Lo leggevo tutti i giorni per caricarmi, perché la missione quotidiana all'interno dello spogliatoio per me era trasmettere qualcosa di positivo ai miei compagni.
I riconoscimenti per la mia carriera sono sicuramente importanti, ma il lato umano è quello a cui tengo di più.
Recitavo Daimoku mattina e sera e sempre prima di ogni partita. Era un momento importante per me per concentrarmi e prepararmi mentalmente.
L'unica cosa che rimpiango è di non essere stato molto presente nelle attività del gruppo buddista per il mio timore di aprirmi a causa della notorietà. Comunque, i compagni di fede che mi hanno sostenuto hanno fatto in modo di non farmi mancare nulla, organizzando dei mini incontri appositamente per me. In particolare ho molta gratitudine verso Maurizio che fin dal principio mi ha sostenuto, ha recitato Daimoku con me e mi incoraggiato ad approfondire la fede, un grande esempio per me di come si sta vicino alle persone.
Ci sono tanti ragazzi che cercano di eccellere nel calcio o in altre discipline. Che consiglio daresti alle nuove generazioni?
Quando un bambino gioca a calcio, deve farlo per divertimento. Se poi il divertimento diventa un lavoro, le prospettive cambiano. I ricordi più belli legati al calcio sono proprio quelli di quando ero bambino, quando tra una partita e l'altra mangiavamo e stavamo insieme. Eravamo spensierati.
Essere un calciatore professionista è il lavoro più bello del mondo, ma ti porta via tante cose. Devi rendere conto a un club, a uno sponsor, a un procuratore.
Ai giovani dico per prima cosa di credere sempre in se stessi. Se stai bene con te stesso, anche le altre persone staranno bene con te. Inoltre, la disciplina nel lavoro è fondamentale.
Rispettare le regole, credere sempre in se stessi e non mollare mai. Questo è sempre stato il mio motto.
Se ti comporti bene e lavori sodo, alla fine otterrai risultati. Non tutti arrivano al 100%, ma una buona parte sì. A volte bisogna essere pazienti. I compagni di fede, tra cui Maurizio che mi ha sempre sostenuto, sono stati fondamentali per me. Anche nei momenti difficili mi hanno sempre dato buoni consigli. Per i giovani è importante avere una guida.

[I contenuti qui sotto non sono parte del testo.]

(** [strada_to_bool]; the recursion follows the chain of references. *)
Fixpoint strada_to_bool (fuel : nat) (sv : ptr) (s : State) : result bool :=
  match fuel with
  | O => OutOfFuel
  | S fuel' =>
      match sv with
      | None => Done false
      | Some a =>
          match values s !! a with
          | None => Fault
          | Some v =>
              match value v with
              | PUndef => Done false
              | PInt iv => Done (negb (iv =? 0))
              | PNum nv => Done (negb (PrimFloat.eqb nv 0%float))
              | PStr pv => Done (str_truth pv)
              | PArray av =>
                  match av with
                  | None => Done false
                  | Some _ => n <- strada_array_length av s ;; Done (0 <? n)
                  end
              | PHash hv =>
                  match hv with
                  | None => Done false
                  | Some h =>
                      match hashes s !! h with
                      | None => Fault
                      | Some tbl => Done (0 <? num_entries tbl)
                      end
                  end
              | PRef rv =>
                  match rv with
                  | Some _ => strada_to_bool fuel' rv s
                  | None => Done false
                  end
              | _ => Done true
              end
          end
      end
  end.

(** ** The package registry and method lookup *)

(** [strada_oop_init]. *)
Definition strada_oop_init (s : State) : State :=
  if oop_initialized s then s
  else with_initialized true (with_packages [] s).

(** [oop_find_package]: the first registered package whose name compares
    equal ([strcmp]). *)
Fixpoint oop_find_package (pkgs : list OopPackage) (n : string) : option OopPackage :=
  match pkgs with
  | [] => None
  | p :: rest => if strcmp_eq (name p) n then Some p else oop_find_package rest n
  end.

(** [oop_get_or_create_package]: the registry afterwards. *)
Definition oop_get_or_create_package (n : string) (s : State) : result State :=
  match oop_find_package (oop_packages s) n with
  | Some _ => Done s
  | None =>
      if OOP_MAX_PACKAGES <=? Z.of_nat (length (oop_packages s)) then Exit 1
      else Done (with_packages
                   (oop_packages s ++ [mkPackage (strncpy (OOP_MAX_NAME_LEN - 1) n) [] []]) s)
  end.

(** The slot that [oop_get_or_create_package] returns: that of the first
    package of this name, or else the next free one. *)
Fixpoint package_index (pkgs : list OopPackage) (n : string) : option nat :=
  match pkgs with
  | [] => None
  | p :: rest =>
      if strcmp_eq (name p) n then Some O
      else match package_index rest n with Some i => Some (S i) | None => None end
  end.

Definition returned_slot (n : string) (s : State) : nat :=
  match package_index (oop_packages s) n with
  | Some i => i
  | None => length (oop_packages s)
  end.

(** The loop over [pkg->methods]. *)
Fixpoint find_method (ms : list OopMethod) (method : string) : option StradaMethod :=
  match ms with
  | [] => None
  | m :: rest => if strcmp_eq (m_name m) method then Some (func m) else find_method rest method
  end.

(** The package is appended to the [visited] array when fewer than 64
    entries are in use ([if (count < 64) visited[count++] = package]). *)
Definition mark_visited (visited : list string) (package : string) : list string :=
  if Z.of_nat (length visited) <? 64 then visited ++ [package] else visited.

(** The loop over [pkg->parents] of [oop_lookup_method_in], with the
    recursive call left open. *)
Fixpoint lookup_parents
    (rec : string -> list string -> result (option StradaMethod * list string))
    (ps : list string) (visited : list string)
    : result (option StradaMethod * list string) :=
  match ps with
  | [] => Done (None, visited)
  | p :: rest =>
      r <- rec p visited ;;
      match fst r with
      | Some f => Done (Some f, snd r)
      | None => lookup_parents rec rest (snd r)
      end
  end.

(** [oop_lookup_method_in]: the method found, and the visited array as the
    call leaves it. *)
Fixpoint oop_lookup_method_in (fuel : nat) (pkgs : list OopPackage)
    (package : string) (method : string) (visited : list string)
    : result (option StradaMethod * list string) :=
  match fuel with
  | O => OutOfFuel
  | S fuel' =>
      if first_is_nul package then Done (None, visited)
      else if existsb (fun x => strcmp_eq x package) visited then Done (None, visited)
      else
        let visited1 := mark_visited visited package in
        match oop_find_package pkgs package with
        | None => Done (None, visited1)
        | Some pkg =>
            match find_method (methods pkg) method with
            | Some f => Done (Some f, visited1)
            | None =>
                lookup_parents
                  (fun p vis => oop_lookup_method_in fuel' pkgs p method vis)
                  (parents pkg) visited1
            end
        end
  end.

(** [oop_lookup_method]. *)
Definition oop_lookup_method (fuel : nat) (s : State)
    (package method : option string) : result (option StradaMethod) :=
  match package, method with
  | Some p, Some m =>
      if oop_initialized s then
        r <- oop_lookup_method_in fuel (oop_packages s) p m [] ;; Done (fst r)
      else Done None
  | _, _ => Done None
  end.

(** The outcome of a call that ends in a native method: the method that
    runs, on which receiver. *)
Inductive Dispatch :=
  | Invoke (f : StradaMethod) (obj : addr).

(** The loop over the parents in [strada_super_call]. *)
Fixpoint super_search (fuel : nat) (s : State) (ps : list string) (method : string)
    : result (option StradaMethod) :=
  match ps with
  | [] => Done None
  | p :: rest =>
      r <- oop_lookup_method fuel s (Some p) (Some method) ;;
      match r with
      | Some f => Done (Some f)
      | None => super_search fuel s rest method
      end
  end.

(** [strada_super_call], up to the call of the method it found. *)
Definition strada_super_call (fuel : nat) (obj : ptr) (from_package method : option string)
    (s : State) : result (Dispatch * State) :=
  match obj, method, from_package with
  | Some a, Some m, Some from =>
      match values s !! a with
      | None => Fault
      | Some v =>
          match blessed_package v with
          | None => Exit 1
          | Some _ =>
              let s1 := strada_oop_init s in
              match oop_find_package (oop_packages s1) from with
              | None => Exit 1
              | Some pkg =>
                  r <- super_search fuel s1 (parents pkg) m ;;
                  match r with
                  | None => Exit 1
                  | Some f => Done (Invoke f a, s1)
                  end
              end
          end
      end
  | _, _, _ => Exit 1
  end.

Quali sono i tuoi progetti per il futuro?
Attualmente produco vino, una delle mie passioni, faccio il papà a tempo pieno, il lavoro più bello e difficile del mondo, partecipo a molti eventi e ho scritto il libro della mia vita che uscirà a settembre, con il titolo Istinto puro.
Sono felice di aver gestito bene la mia vita ed aver fatto della mia passione un lavoro.
Ad agosto tornerò a giocare in amichevole in Cina. Siamo già stati là lo scorso gennaio per una partita delle “Leggende del calcio” ed è stato un evento emozionante! Anche se non gioco più, mi impegno in eventi e attività sociali di beneficenza.